What the exercise asks >> In the material below, find the line containing "with the version and is left out. *)" and the line containing "match m with", then reproduce exactly both of them and every line between, and nothing else.

Raw data >>
★ ★ ★
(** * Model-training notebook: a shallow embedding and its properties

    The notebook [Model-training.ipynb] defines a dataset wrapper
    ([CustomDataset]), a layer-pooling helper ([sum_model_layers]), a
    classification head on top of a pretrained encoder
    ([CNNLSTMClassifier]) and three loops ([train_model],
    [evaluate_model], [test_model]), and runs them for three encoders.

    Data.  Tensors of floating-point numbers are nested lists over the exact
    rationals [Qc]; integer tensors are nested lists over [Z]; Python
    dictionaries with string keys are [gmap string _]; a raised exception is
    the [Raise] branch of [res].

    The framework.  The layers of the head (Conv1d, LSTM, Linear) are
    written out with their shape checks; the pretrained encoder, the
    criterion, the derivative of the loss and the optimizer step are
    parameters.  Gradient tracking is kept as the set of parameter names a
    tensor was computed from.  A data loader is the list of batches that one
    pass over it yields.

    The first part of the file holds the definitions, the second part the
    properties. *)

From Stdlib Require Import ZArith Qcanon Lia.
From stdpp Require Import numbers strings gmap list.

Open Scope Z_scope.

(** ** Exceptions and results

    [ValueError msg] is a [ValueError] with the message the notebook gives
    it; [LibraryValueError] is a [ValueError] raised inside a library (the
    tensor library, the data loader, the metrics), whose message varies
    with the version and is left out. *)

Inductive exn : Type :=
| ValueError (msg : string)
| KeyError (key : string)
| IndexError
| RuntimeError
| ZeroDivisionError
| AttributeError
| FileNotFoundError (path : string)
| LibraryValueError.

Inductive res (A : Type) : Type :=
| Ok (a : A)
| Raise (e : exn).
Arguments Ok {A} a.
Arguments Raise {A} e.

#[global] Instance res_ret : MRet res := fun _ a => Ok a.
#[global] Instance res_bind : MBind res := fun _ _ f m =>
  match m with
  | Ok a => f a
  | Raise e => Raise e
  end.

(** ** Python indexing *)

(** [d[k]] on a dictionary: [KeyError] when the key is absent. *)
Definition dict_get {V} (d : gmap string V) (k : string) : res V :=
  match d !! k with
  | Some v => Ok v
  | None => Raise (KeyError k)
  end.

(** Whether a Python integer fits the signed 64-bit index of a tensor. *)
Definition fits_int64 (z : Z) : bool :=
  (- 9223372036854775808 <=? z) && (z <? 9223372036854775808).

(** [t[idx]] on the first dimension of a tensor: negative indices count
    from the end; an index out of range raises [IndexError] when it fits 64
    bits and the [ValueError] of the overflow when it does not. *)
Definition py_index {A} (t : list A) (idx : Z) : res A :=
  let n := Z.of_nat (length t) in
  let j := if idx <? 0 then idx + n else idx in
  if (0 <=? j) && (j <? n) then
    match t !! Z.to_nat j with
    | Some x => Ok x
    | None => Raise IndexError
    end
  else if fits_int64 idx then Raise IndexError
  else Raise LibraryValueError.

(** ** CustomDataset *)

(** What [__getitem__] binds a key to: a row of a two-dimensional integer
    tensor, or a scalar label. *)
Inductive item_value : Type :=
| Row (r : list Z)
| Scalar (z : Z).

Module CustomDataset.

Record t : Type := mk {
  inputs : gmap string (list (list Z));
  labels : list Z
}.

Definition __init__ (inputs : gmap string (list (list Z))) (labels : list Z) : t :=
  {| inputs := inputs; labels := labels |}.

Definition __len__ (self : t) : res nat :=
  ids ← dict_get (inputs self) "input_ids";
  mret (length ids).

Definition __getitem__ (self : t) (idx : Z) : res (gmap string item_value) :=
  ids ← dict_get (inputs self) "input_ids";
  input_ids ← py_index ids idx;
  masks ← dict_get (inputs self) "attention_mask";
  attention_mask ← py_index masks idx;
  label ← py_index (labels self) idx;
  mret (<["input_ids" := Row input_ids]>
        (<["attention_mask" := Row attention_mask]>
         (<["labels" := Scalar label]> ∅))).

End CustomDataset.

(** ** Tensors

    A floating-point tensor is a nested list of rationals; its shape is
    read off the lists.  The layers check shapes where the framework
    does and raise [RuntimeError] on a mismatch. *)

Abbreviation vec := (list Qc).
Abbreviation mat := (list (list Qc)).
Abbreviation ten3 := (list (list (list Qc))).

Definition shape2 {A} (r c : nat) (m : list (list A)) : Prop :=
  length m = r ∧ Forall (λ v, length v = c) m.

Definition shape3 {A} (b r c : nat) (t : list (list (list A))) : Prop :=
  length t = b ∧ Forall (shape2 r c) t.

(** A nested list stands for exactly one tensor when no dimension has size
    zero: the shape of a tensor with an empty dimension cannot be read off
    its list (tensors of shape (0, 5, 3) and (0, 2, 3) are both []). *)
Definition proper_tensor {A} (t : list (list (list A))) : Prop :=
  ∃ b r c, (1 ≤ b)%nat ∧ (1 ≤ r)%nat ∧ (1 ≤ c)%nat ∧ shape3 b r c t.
★ ★ ★
Exercise solution >>
    with the version and is left out. *)

Inductive exn : Type :=
| ValueError (msg : string)
| KeyError (key : string)
| IndexError
| RuntimeError
| ZeroDivisionError
| AttributeError
| FileNotFoundError (path : string)
| LibraryValueError.

Inductive res (A : Type) : Type :=
| Ok (a : A)
| Raise (e : exn).
Arguments Ok {A} a.
Arguments Raise {A} e.

#[global] Instance res_ret : MRet res := fun _ a => Ok a.
#[global] Instance res_bind : MBind res := fun _ _ f m =>
  match m with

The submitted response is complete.